**WHAT NEEDS TO BE DONE:**
All of the entries below need to be repeated exactly.

Collected data entries:
---*---
(** C5.  In a signing phase, [AddSig(idx, sig)] succeeds exactly when the
    slot [stagingTX.Sigs[idx]] is empty and [sig] verifies against
    [parts[idx]] over the staging state, and then the slot holds [sig] and
    no other slot has changed; when the slot is filled, or the signature
    does not verify, an error is returned and the machine is as it was; an
    index beyond the signature slots, or beyond the participants, panics.
    Outside of a signing phase it returns a phase-transition error and
    changes nothing. *)
Theorem AddSig_checks_slot_and_signature (i : Index) (sig : wallet.Sig) (m : machine) :
  (inPhase (phase m) signingPhases = true ->
   (forall m' sent,
      AddSig Verify i sig m = Returns None m' sent <->
      (Sigs (stagingTX m) !! i = Some None /\
       (exists part, Parts (params m) !! i = Some part /\
          Verify part (params m) (TState (stagingTX m)) sig = (true, None)) /\
       m' = with_sig i sig m /\ sent = [])) /\
   (forall m' sent,
      AddSig Verify i sig m = Returns None m' sent ->
      Sigs (stagingTX m') !! i = Some sig /\
      forall j, j <> i -> Sigs (stagingTX m') !! j = Sigs (stagingTX m) !! j) /\
   (forall s, Sigs (stagingTX m) !! i = Some (Some s) ->
      exists e, AddSig Verify i sig m = Returns (Some e) m []) /\
   (forall part, Sigs (stagingTX m) !! i = Some None ->
      Parts (params m) !! i = Some part ->
      Verify part (params m) (TState (stagingTX m)) sig <> (true, None) ->
      exists e, AddSig Verify i sig m = Returns (Some e) m []) /\
   (length (Sigs (stagingTX m)) <= i -> AddSig Verify i sig m = Panics m) /\
   (Sigs (stagingTX m) !! i = Some None -> length (Parts (params m)) <= i ->
      AddSig Verify i sig m = Panics m)) /\
  (inPhase (phase m) signingPhases = false ->
   exists msg, AddSig Verify i sig m =
     Returns (Some (PhaseTransitionError (ID_of m) (phase m) (selfTransition m) msg)) m []) /\
  (inPhase (phase m) signingPhases = true <-> phase m = InitSigning \/ phase m = Signing).
Proof.
  split; [apply AddSig_signing |].
  split; [apply AddSig_not_signing | apply inPhase_signing].
Qed.

Lemma Sig_signing (m : machine) :
  inPhase (phase m) signingPhases = true ->
  (forall sig, Sigs (stagingTX m) !! idx m = Some None ->
     Sign (acc m) (params m) (TState (stagingTX m)) = (sig, None) ->
     Sig Sign m = Returns (sig, None) (with_sig (idx m) sig m) [] /\
     Sigs (stagingTX (with_sig (idx m) sig m)) !! idx m = Some sig) /\
  (forall s, Sigs (stagingTX m) !! idx m = Some (Some s) ->
     Sig Sign m = Returns (Some s, None) m []) /\
  (forall s m' sent, Sig Sign m = Returns (Some s, None) m' sent ->
     forall Sign', Sig Sign' m' = Returns (Some s, None) m' []).
Proof.
  intros Hph. unfold Sig. rewrite Hph. cbn [negb].
  split; [| split].
  - intros sig Hs Hsign. rewrite Hs, Hsign. split; [reflexivity |].
    cbn. apply list_lookup_insert_eq. eapply lookup_lt_Some; eassumption.
  - intros s Hs. rewrite Hs. reflexivity.
  - intros s m' sent H Sign'.
    destruct (Sigs (stagingTX m) !! idx m) as [[s0 |] |] eqn:Hs; [| | discriminate H].
    + simplify_eq. rewrite Hph, Hs. reflexivity.
    + destruct (Sign _ _ _) as [sig [e |]]; simplify_eq.
      unfold with_sig, with_stagingTX. cbn [phase stagingTX idx Sigs].
      rewrite Hph. cbn [negb].
      rewrite list_lookup_insert_eq by (eapply lookup_lt_Some; eassumption).
      reflexivity.
Qed.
---*---
**SOLUTION FOR THIS EXERCISE:**
(** C5.  In a signing phase, [AddSig(idx, sig)] succeeds exactly when the
    slot [stagingTX.Sigs[idx]] is empty and [sig] verifies against
    [parts[idx]] over the staging state, and then the slot holds [sig] and
    no other slot has changed; when the slot is filled, or the signature
    does not verify, an error is returned and the machine is as it was; an
    index beyond the signature slots, or beyond the participants, panics.
    Outside of a signing phase it returns a phase-transition error and
    changes nothing. *)
Theorem AddSig_checks_slot_and_signature (i : Index) (sig : wallet.Sig) (m : machine) :
  (inPhase (phase m) signingPhases = true ->
   (forall m' sent,
      AddSig Verify i sig m = Returns None m' sent <->
      (Sigs (stagingTX m) !! i = Some None /\
       (exists part, Parts (params m) !! i = Some part /\
          Verify part (params m) (TState (stagingTX m)) sig = (true, None)) /\
       m' = with_sig i sig m /\ sent = [])) /\
   (forall m' sent,
      AddSig Verify i sig m = Returns None m' sent ->
      Sigs (stagingTX m') !! i = Some sig /\
      forall j, j <> i -> Sigs (stagingTX m') !! j = Sigs (stagingTX m) !! j) /\
   (forall s, Sigs (stagingTX m) !! i = Some (Some s) ->
      exists e, AddSig Verify i sig m = Returns (Some e) m []) /\
   (forall part, Sigs (stagingTX m) !! i = Some None ->
      Parts (params m) !! i = Some part ->
      Verify part (params m) (TState (stagingTX m)) sig <> (true, None) ->
      exists e, AddSig Verify i sig m = Returns (Some e) m []) /\
   (length (Sigs (stagingTX m)) <= i -> AddSig Verify i sig m = Panics m) /\
   (Sigs (stagingTX m) !! i = Some None -> length (Parts (params m)) <= i ->
      AddSig Verify i sig m = Panics m)) /\
  (inPhase (phase m) signingPhases = false ->
   exists msg, AddSig Verify i sig m =
     Returns (Some (PhaseTransitionError (ID_of m) (phase m) (selfTransition m) msg)) m []) /\
  (inPhase (phase m) signingPhases = true <-> phase m = InitSigning \/ phase m = Signing).
Proof.
  split; [apply AddSig_signing |].
  split; [apply AddSig_not_signing | apply inPhase_signing].
Qed.

Lemma Sig_signing (m : machine) :
  inPhase (phase m) signingPhases = true ->
  (forall sig, Sigs (stagingTX m) !! idx m = Some None ->
     Sign (acc m) (params m) (TState (stagingTX m)) = (sig, None) ->
     Sig Sign m = Returns (sig, None) (with_sig (idx m) sig m) [] /\
     Sigs (stagingTX (with_sig (idx m) sig m)) !! idx m = Some sig) /\
  (forall s, Sigs (stagingTX m) !! idx m = Some (Some s) ->
     Sig Sign m = Returns (Some s, None) m []) /\
  (forall s m' sent, Sig Sign m = Returns (Some s, None) m' sent ->
     forall Sign', Sig Sign' m' = Returns (Some s, None) m' []).
Proof.
  intros Hph. unfold Sig. rewrite Hph. cbn [negb].
  split; [| split].
  - intros sig Hs Hsign. rewrite Hs, Hsign. split; [reflexivity |].
    cbn. apply list_lookup_insert_eq. eapply lookup_lt_Some; eassumption.
  - intros s Hs. rewrite Hs. reflexivity.
  - intros s m' sent H Sign'.
    destruct (Sigs (stagingTX m) !! idx m) as [[s0 |] |] eqn:Hs; [| | discriminate H].
    + simplify_eq. rewrite Hph, Hs. reflexivity.
    + destruct (Sign _ _ _) as [sig [e |]]; simplify_eq.
      unfold with_sig, with_stagingTX. cbn [phase stagingTX idx Sigs].
      rewrite Hph. cbn [negb].
      rewrite list_lookup_insert_eq by (eapply lookup_lt_Some; eassumption).
      reflexivity.
Qed.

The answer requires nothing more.